Records from a dataset:
——————

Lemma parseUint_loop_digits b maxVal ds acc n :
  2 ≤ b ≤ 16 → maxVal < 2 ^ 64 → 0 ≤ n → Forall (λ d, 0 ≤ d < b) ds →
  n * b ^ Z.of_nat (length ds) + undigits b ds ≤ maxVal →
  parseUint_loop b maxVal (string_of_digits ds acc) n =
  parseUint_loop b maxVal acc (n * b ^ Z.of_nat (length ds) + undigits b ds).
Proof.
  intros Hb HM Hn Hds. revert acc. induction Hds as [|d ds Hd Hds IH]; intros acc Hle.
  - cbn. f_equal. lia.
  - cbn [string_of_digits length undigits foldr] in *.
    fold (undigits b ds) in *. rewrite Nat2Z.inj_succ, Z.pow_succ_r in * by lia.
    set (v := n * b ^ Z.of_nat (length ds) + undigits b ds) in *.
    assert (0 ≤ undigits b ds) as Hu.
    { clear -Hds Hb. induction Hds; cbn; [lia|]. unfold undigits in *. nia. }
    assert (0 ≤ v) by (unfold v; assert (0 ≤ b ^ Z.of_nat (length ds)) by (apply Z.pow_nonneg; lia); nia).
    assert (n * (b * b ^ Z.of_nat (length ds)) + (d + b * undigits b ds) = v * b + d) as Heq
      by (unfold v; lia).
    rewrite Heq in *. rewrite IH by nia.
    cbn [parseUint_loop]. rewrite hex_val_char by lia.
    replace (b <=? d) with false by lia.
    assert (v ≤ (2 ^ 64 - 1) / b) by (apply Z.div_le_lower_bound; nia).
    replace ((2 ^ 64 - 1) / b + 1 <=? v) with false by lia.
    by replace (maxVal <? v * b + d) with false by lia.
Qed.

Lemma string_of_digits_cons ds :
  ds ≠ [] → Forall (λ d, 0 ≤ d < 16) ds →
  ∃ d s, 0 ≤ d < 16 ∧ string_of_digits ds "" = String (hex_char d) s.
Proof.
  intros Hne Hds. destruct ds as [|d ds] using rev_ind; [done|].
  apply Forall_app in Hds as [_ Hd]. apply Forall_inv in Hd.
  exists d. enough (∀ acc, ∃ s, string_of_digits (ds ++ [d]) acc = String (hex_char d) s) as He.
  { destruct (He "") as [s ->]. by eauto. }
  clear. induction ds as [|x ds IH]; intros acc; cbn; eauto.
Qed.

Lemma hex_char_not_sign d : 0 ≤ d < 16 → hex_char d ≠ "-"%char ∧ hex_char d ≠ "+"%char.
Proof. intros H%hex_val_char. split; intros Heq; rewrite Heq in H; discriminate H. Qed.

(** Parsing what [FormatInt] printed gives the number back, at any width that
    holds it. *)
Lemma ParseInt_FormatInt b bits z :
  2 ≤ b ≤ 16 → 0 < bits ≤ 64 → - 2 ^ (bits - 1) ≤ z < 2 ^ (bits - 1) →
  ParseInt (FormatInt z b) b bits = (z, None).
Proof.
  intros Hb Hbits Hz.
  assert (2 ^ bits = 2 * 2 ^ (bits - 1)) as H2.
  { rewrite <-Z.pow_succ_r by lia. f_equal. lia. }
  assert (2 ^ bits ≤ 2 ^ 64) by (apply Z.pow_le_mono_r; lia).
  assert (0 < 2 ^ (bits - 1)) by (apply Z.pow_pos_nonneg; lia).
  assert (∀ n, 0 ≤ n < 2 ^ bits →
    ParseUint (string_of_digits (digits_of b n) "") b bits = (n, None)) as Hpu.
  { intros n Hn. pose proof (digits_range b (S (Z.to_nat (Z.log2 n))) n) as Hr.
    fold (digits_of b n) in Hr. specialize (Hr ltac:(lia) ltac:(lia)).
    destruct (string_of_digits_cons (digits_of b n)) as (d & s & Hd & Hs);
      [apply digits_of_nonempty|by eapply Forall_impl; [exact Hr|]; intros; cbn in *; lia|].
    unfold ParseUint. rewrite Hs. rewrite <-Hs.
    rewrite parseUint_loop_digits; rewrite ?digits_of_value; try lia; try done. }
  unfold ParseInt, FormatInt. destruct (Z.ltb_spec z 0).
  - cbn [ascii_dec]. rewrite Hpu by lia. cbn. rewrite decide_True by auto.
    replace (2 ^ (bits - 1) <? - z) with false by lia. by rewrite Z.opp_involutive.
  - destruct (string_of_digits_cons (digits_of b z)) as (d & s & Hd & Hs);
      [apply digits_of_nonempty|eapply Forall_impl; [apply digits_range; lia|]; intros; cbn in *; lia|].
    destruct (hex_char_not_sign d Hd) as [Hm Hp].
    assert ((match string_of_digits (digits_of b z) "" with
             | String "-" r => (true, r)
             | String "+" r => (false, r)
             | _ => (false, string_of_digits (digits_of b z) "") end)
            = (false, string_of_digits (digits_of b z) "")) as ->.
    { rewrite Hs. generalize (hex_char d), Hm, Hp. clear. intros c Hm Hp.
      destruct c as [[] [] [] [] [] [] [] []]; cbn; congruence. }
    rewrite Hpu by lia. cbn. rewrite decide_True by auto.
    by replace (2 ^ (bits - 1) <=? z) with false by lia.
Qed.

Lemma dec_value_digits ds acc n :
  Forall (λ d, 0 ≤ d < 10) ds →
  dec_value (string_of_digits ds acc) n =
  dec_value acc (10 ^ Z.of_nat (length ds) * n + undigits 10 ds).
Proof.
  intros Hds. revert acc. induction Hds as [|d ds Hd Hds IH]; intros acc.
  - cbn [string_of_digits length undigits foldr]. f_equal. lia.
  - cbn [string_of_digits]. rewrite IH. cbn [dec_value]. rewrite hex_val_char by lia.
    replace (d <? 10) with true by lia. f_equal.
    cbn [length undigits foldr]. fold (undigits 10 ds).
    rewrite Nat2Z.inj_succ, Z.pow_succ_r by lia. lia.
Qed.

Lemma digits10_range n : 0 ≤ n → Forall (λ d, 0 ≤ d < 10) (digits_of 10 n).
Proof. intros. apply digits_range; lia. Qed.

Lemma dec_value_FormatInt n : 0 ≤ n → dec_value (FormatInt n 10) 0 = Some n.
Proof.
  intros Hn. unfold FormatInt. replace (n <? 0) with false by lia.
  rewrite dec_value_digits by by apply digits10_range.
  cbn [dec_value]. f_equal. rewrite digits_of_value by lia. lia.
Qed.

——————

* [EXERCISE DESCRIPTION]: Each entry above must be repeated word for word.

* [TASK ANSWER]:
Lemma parseUint_loop_digits b maxVal ds acc n :
  2 ≤ b ≤ 16 → maxVal < 2 ^ 64 → 0 ≤ n → Forall (λ d, 0 ≤ d < b) ds →
  n * b ^ Z.of_nat (length ds) + undigits b ds ≤ maxVal →
  parseUint_loop b maxVal (string_of_digits ds acc) n =
  parseUint_loop b maxVal acc (n * b ^ Z.of_nat (length ds) + undigits b ds).
Proof.
  intros Hb HM Hn Hds. revert acc. induction Hds as [|d ds Hd Hds IH]; intros acc Hle.
  - cbn. f_equal. lia.
  - cbn [string_of_digits length undigits foldr] in *.
    fold (undigits b ds) in *. rewrite Nat2Z.inj_succ, Z.pow_succ_r in * by lia.
    set (v := n * b ^ Z.of_nat (length ds) + undigits b ds) in *.
    assert (0 ≤ undigits b ds) as Hu.
    { clear -Hds Hb. induction Hds; cbn; [lia|]. unfold undigits in *. nia. }
    assert (0 ≤ v) by (unfold v; assert (0 ≤ b ^ Z.of_nat (length ds)) by (apply Z.pow_nonneg; lia); nia).
    assert (n * (b * b ^ Z.of_nat (length ds)) + (d + b * undigits b ds) = v * b + d) as Heq
      by (unfold v; lia).
    rewrite Heq in *. rewrite IH by nia.
    cbn [parseUint_loop]. rewrite hex_val_char by lia.
    replace (b <=? d) with false by lia.
    assert (v ≤ (2 ^ 64 - 1) / b) by (apply Z.div_le_lower_bound; nia).
    replace ((2 ^ 64 - 1) / b + 1 <=? v) with false by lia.
    by replace (maxVal <? v * b + d) with false by lia.
Qed.

Lemma string_of_digits_cons ds :
  ds ≠ [] → Forall (λ d, 0 ≤ d < 16) ds →
  ∃ d s, 0 ≤ d < 16 ∧ string_of_digits ds "" = String (hex_char d) s.
Proof.
  intros Hne Hds. destruct ds as [|d ds] using rev_ind; [done|].
  apply Forall_app in Hds as [_ Hd]. apply Forall_inv in Hd.
  exists d. enough (∀ acc, ∃ s, string_of_digits (ds ++ [d]) acc = String (hex_char d) s) as He.
  { destruct (He "") as [s ->]. by eauto. }
  clear. induction ds as [|x ds IH]; intros acc; cbn; eauto.
Qed.

Lemma hex_char_not_sign d : 0 ≤ d < 16 → hex_char d ≠ "-"%char ∧ hex_char d ≠ "+"%char.
Proof. intros H%hex_val_char. split; intros Heq; rewrite Heq in H; discriminate H. Qed.

(** Parsing what [FormatInt] printed gives the number back, at any width that
    holds it. *)
Lemma ParseInt_FormatInt b bits z :
  2 ≤ b ≤ 16 → 0 < bits ≤ 64 → - 2 ^ (bits - 1) ≤ z < 2 ^ (bits - 1) →
  ParseInt (FormatInt z b) b bits = (z, None).
Proof.
  intros Hb Hbits Hz.
  assert (2 ^ bits = 2 * 2 ^ (bits - 1)) as H2.
  { rewrite <-Z.pow_succ_r by lia. f_equal. lia. }
  assert (2 ^ bits ≤ 2 ^ 64) by (apply Z.pow_le_mono_r; lia).
  assert (0 < 2 ^ (bits - 1)) by (apply Z.pow_pos_nonneg; lia).
  assert (∀ n, 0 ≤ n < 2 ^ bits →
    ParseUint (string_of_digits (digits_of b n) "") b bits = (n, None)) as Hpu.
  { intros n Hn. pose proof (digits_range b (S (Z.to_nat (Z.log2 n))) n) as Hr.
    fold (digits_of b n) in Hr. specialize (Hr ltac:(lia) ltac:(lia)).
    destruct (string_of_digits_cons (digits_of b n)) as (d & s & Hd & Hs);
      [apply digits_of_nonempty|by eapply Forall_impl; [exact Hr|]; intros; cbn in *; lia|].
    unfold ParseUint. rewrite Hs. rewrite <-Hs.
    rewrite parseUint_loop_digits; rewrite ?digits_of_value; try lia; try done. }
  unfold ParseInt, FormatInt. destruct (Z.ltb_spec z 0).
  - cbn [ascii_dec]. rewrite Hpu by lia. cbn. rewrite decide_True by auto.
    replace (2 ^ (bits - 1) <? - z) with false by lia. by rewrite Z.opp_involutive.
  - destruct (string_of_digits_cons (digits_of b z)) as (d & s & Hd & Hs);
      [apply digits_of_nonempty|eapply Forall_impl; [apply digits_range; lia|]; intros; cbn in *; lia|].
    destruct (hex_char_not_sign d Hd) as [Hm Hp].
    assert ((match string_of_digits (digits_of b z) "" with
             | String "-" r => (true, r)
             | String "+" r => (false, r)
             | _ => (false, string_of_digits (digits_of b z) "") end)
            = (false, string_of_digits (digits_of b z) "")) as ->.
    { rewrite Hs. generalize (hex_char d), Hm, Hp. clear. intros c Hm Hp.
      destruct c as [[] [] [] [] [] [] [] []]; cbn; congruence. }
    rewrite Hpu by lia. cbn. rewrite decide_True by auto.
    by replace (2 ^ (bits - 1) <=? z) with false by lia.
Qed.

Lemma dec_value_digits ds acc n :
  Forall (λ d, 0 ≤ d < 10) ds →
  dec_value (string_of_digits ds acc) n =
  dec_value acc (10 ^ Z.of_nat (length ds) * n + undigits 10 ds).
Proof.
  intros Hds. revert acc. induction Hds as [|d ds Hd Hds IH]; intros acc.
  - cbn [string_of_digits length undigits foldr]. f_equal. lia.
  - cbn [string_of_digits]. rewrite IH. cbn [dec_value]. rewrite hex_val_char by lia.
    replace (d <? 10) with true by lia. f_equal.
    cbn [length undigits foldr]. fold (undigits 10 ds).
    rewrite Nat2Z.inj_succ, Z.pow_succ_r by lia. lia.
Qed.

Lemma digits10_range n : 0 ≤ n → Forall (λ d, 0 ≤ d < 10) (digits_of 10 n).
Proof. intros. apply digits_range; lia. Qed.

Lemma dec_value_FormatInt n : 0 ≤ n → dec_value (FormatInt n 10) 0 = Some n.
Proof.
  intros Hn. unfold FormatInt. replace (n <? 0) with false by lia.
  rewrite dec_value_digits by by apply digits10_range.
  cbn [dec_value]. f_equal. rewrite digits_of_value by lia. lia.
Qed.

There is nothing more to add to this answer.